The chair of the NCA, Samuel West, said: "Arts organisations rose to the challenge following the financial crash; we salute them for increasing earned income in response to a triple whammy of cuts to public funding, business sponsorship and philanthropic giving.
"It's bitterly ironic that the arts sector's resourceful response to the 2008 financial crash is now the very thing that makes it vulnerable to the COVID-19 crisis, with theatres closed and income from tickets and bars dropping off a cliff."
The NCA said the sector had been "brought to its knees" amid the coronavirus pandemic, adding that many companies now face "ruinous losses".
A spokesman for the Department for Digital, Culture, Media and Sport (DCMS) told BBC News: "The government has announced unprecedented financial aid for the arts and cultural sectors, including the Self Employed Support Scheme, the job retention scheme, a year's business rates holiday, and the Arts Council's £160 million emergency response package.
"We want to help those organisations that have worked hard to become a commercial success, and we are working directly with the arts sector on how it can reopen safely and plan for the future."

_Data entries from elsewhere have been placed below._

(* ===== verification/Credential.v ===== *)
(** * Stored passwords and SCRAM verifiers (internal/credential/credential.go)

    A password is kept in clear, as a PBKDF2 hash, or as a SCRAM verifier; the
    last two are strings of fields separated by a dollar sign. Random bytes are
    an argument of the functions that draw them. *)

From stdpp Require Import prelude list strings.
From Stdlib Require Import ZArith Lia.
From S2P Require Import Prelude Wire GoStrings GoCrypto.

Definition passwordHashIterations : Z := 210000.
Definition DefaultSCRAMIterations : Z := 15000.
Definition MaxIterations : Z := 1000000.

Definition passwordPrefix : gostring := str "pbkdf2-sha256".
Definition sha512Prefix : gostring := str "pbkdf2-sha512".
Definition scramPrefix : gostring := str "scram-".

Record Mechanism := mkMechanism { m_Name : gostring; m_KeySize : Z; m_NewHash : sha2 }.

Definition SHA256 : Mechanism := mkMechanism (str "SCRAM-SHA-256") 32 sha256.
Definition SHA512 : Mechanism := mkMechanism (str "SCRAM-SHA-512") 64 sha512.

Definition MechanismByName (name : gostring) : option Mechanism :=
  let name := ToUpper (TrimSpace name) in
  if bool_decide (name = str "SCRAM-SHA-256") then Some SHA256
  else if bool_decide (name = str "SCRAM-SHA-512") then Some SHA512
  else None.

(** The bytes [rand.Read] would give, or its error. *)
Definition RandomSalt (rand : outcome (list byte)) : outcome (list byte) := rand.

(** ** Password hashes *)

Definition dollar : gostring := [x24].

Definition HashPasswordWith (password : gostring) (salt : list byte) (iterations : Z) : outcome gostring :=
  if (iterations <? 1) || (MaxIterations <? iterations)
  then Err "credential: iteration count out of range" else
  let? key := pbkdf2_Key sha256 password salt iterations 32 in
  Ok (passwordPrefix ++ dollar ++ itoa iterations ++ dollar ++ b64_encode salt ++ dollar ++ b64_encode key).

Definition HashPassword (rand : outcome (list byte)) (password : gostring) : outcome gostring :=
  let? salt := RandomSalt rand in
  HashPasswordWith password salt passwordHashIterations.

Definition LooksLikeHash (v : gostring) : bool :=
  HasPrefix v (passwordPrefix ++ dollar) || HasPrefix v (sha512Prefix ++ dollar) || HasPrefix v scramPrefix.

Definition VerifyPassword (stored password : gostring) : bool :=
  match Split stored x24 with
  | [p0; p1; p2; p3] =>
      let newHash := if bool_decide (p0 = passwordPrefix) then Some sha256
                     else if bool_decide (p0 = sha512Prefix) then Some sha512
                     else None in
      match newHash with
      | None => false
      | Some h =>
          match Atoi p1 with
          | Ok iterations =>
              if (iterations <? 1) || (MaxIterations <? iterations) then false else
              match b64_decode p2 with
              | Ok salt =>
                  if zlen salt =? 0 then false else
                  match b64_decode p3 with
                  | Ok want =>
                      if zlen want =? 0 then false else
                      match pbkdf2_Key h password salt iterations (zlen want) with
                      | Ok got => bool_decide (got = want)
                      | _ => false
                      end
                  | _ => false
                  end
              | _ => false
              end
          | _ => false
          end
      end
  | _ => false
  end.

In October, DCMS announced £250m of funding for the cultural and creative sector - the biggest one-off government investment in cultural infrastructure, local museums and neighbourhood libraries in the last century.
Culture Secretary Oliver Dowden told The Evening Standard on Monday: "I am not going to stand by and see our world-leading position in arts and culture destroyed... Of course I want to get the money flowing, I am not going to let anyone down."
Discussing his negotiations with the treasury about further financial aid, he said: "Not everyone is going to be happy with whatever comes up. I'm going to have to ask institutions to take difficult decisions".
The latest index notes that the West End weathered the financial storm that started in 2008 particularly well, and since 2013 the sector saw real terms growth in revenues practically every year to 2018.
It also states that financial support from arts trusts and foundations jumped by 38% between 2014 and 2018.
However, the index showed the proportion of all GCSEs being taken in creative subjects is down 20% since 2010.